Material supplied:
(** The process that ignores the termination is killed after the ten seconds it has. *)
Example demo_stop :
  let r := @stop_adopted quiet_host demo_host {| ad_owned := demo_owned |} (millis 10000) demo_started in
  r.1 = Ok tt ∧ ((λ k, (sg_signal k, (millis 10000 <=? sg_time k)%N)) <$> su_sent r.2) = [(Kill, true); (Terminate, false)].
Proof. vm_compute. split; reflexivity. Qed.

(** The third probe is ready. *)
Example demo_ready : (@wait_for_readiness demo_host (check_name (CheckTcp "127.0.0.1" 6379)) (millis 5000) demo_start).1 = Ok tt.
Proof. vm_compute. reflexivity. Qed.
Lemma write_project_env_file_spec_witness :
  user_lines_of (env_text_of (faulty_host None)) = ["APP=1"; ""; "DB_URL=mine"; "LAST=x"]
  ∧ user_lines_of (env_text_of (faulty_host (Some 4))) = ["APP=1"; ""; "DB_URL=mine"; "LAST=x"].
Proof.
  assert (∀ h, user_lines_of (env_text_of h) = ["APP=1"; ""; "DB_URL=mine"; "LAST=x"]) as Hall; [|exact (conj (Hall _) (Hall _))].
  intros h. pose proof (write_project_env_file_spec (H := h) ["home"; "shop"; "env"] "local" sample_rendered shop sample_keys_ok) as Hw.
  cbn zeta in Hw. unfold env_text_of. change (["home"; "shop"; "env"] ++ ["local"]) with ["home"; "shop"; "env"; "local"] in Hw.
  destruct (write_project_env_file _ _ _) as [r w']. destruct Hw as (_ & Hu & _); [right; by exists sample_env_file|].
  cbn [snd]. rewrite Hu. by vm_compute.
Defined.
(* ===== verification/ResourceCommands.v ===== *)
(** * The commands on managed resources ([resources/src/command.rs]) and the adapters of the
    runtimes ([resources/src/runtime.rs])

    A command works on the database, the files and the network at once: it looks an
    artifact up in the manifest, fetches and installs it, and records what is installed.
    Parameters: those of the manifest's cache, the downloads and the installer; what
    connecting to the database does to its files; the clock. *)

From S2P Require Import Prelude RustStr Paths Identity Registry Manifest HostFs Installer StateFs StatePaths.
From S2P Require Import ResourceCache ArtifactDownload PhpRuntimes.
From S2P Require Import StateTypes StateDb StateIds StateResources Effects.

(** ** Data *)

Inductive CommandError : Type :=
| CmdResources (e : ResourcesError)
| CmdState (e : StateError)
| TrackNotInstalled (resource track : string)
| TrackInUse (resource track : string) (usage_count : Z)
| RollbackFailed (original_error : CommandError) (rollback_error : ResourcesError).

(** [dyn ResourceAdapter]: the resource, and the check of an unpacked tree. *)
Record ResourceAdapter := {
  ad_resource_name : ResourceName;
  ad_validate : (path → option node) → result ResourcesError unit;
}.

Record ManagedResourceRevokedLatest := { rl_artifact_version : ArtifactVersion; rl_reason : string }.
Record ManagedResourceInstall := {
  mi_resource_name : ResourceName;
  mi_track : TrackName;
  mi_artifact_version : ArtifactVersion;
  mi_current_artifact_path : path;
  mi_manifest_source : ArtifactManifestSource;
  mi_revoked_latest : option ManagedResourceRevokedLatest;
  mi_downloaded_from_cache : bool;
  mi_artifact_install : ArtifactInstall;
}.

--

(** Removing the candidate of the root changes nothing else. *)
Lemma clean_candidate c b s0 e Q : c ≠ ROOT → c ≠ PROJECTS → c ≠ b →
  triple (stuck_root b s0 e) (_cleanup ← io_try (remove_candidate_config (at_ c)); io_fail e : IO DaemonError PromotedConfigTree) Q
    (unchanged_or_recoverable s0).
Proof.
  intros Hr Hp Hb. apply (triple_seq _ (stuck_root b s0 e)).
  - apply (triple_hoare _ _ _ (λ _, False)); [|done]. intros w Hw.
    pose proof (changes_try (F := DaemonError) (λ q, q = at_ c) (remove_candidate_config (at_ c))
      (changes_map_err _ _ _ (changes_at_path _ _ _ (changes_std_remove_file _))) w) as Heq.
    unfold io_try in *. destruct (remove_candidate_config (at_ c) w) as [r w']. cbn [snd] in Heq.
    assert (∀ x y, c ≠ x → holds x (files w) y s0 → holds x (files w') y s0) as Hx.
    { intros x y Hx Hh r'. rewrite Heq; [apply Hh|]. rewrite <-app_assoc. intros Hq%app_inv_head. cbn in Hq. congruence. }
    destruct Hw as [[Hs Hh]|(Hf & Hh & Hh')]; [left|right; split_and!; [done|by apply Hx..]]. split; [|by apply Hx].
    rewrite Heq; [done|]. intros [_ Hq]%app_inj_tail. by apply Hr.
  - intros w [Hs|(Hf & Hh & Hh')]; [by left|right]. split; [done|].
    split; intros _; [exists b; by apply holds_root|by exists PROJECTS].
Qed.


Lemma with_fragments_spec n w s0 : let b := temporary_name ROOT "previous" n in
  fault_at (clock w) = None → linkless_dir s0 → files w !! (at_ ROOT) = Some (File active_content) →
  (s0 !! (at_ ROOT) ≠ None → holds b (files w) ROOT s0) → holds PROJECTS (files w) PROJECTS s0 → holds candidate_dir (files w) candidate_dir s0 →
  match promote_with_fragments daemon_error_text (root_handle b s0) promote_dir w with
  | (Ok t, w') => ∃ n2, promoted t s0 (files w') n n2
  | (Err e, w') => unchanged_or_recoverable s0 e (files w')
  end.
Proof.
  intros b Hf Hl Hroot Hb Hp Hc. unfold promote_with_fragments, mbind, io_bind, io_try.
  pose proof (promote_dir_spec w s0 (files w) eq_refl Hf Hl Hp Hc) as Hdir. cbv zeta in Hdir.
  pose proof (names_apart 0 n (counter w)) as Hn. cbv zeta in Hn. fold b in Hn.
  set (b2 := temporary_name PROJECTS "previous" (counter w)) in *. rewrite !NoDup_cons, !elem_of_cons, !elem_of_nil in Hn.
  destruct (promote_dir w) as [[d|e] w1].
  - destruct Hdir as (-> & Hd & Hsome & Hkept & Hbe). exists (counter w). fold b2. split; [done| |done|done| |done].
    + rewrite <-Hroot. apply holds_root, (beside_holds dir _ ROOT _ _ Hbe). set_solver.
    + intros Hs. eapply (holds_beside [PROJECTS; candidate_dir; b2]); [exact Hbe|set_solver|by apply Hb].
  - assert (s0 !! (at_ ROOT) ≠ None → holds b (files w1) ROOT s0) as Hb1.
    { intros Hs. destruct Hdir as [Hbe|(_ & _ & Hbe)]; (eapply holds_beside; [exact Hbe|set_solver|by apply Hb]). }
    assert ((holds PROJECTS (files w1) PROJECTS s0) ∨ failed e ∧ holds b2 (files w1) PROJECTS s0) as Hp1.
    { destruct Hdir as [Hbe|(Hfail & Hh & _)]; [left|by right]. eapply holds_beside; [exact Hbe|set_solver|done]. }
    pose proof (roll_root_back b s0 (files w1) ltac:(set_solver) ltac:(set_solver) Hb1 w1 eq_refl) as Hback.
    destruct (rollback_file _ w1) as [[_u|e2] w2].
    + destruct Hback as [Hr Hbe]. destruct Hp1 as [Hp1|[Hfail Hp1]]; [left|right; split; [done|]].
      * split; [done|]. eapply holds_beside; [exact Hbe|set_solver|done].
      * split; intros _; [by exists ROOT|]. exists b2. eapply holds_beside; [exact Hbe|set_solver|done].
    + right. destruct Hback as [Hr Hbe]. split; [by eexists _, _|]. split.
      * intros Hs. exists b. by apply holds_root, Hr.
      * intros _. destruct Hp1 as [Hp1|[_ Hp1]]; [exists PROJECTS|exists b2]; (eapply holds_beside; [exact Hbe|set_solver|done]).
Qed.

==

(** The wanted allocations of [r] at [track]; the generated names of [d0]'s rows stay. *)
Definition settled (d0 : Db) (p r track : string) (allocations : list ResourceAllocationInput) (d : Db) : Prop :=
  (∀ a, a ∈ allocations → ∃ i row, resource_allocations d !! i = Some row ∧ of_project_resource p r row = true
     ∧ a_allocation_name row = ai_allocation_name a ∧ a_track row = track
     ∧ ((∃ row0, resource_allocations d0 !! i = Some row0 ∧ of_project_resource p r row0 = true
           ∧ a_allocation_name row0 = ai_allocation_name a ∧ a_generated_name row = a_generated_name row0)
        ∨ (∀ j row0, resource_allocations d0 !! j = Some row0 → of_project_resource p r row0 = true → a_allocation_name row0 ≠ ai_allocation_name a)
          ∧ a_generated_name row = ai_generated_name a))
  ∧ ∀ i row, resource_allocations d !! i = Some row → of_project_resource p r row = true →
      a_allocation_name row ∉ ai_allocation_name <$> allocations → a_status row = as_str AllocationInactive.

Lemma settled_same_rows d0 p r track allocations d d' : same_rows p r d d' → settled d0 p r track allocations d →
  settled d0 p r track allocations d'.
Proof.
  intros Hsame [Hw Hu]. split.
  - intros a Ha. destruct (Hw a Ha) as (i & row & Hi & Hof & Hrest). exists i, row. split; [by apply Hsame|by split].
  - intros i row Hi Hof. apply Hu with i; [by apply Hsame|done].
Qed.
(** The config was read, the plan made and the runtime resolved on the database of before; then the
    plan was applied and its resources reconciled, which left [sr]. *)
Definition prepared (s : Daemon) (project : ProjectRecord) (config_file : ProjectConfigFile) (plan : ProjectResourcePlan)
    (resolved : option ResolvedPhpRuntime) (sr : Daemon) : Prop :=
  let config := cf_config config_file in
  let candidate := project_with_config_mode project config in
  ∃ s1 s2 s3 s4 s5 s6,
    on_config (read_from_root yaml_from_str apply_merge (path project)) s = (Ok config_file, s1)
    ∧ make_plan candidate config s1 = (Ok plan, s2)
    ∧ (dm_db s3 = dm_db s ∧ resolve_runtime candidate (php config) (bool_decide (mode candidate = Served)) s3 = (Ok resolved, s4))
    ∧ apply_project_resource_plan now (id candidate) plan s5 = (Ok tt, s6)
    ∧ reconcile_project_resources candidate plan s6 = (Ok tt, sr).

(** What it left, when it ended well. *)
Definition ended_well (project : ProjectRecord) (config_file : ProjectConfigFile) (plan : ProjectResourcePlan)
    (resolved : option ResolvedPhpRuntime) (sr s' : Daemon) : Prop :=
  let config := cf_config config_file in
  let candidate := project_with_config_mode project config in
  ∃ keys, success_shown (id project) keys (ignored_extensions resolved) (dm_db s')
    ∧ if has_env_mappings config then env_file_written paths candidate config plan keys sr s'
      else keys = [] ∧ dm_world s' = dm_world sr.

Problem:
The answer must consist of every line from the listing above that includes the word "local".

The answer:
  intros h. pose proof (write_project_env_file_spec (H := h) ["home"; "shop"; "env"] "local" sample_rendered shop sample_keys_ok) as Hw.
  cbn zeta in Hw. unfold env_text_of. change (["home"; "shop"; "env"] ++ ["local"]) with ["home"; "shop"; "env"; "local"] in Hw.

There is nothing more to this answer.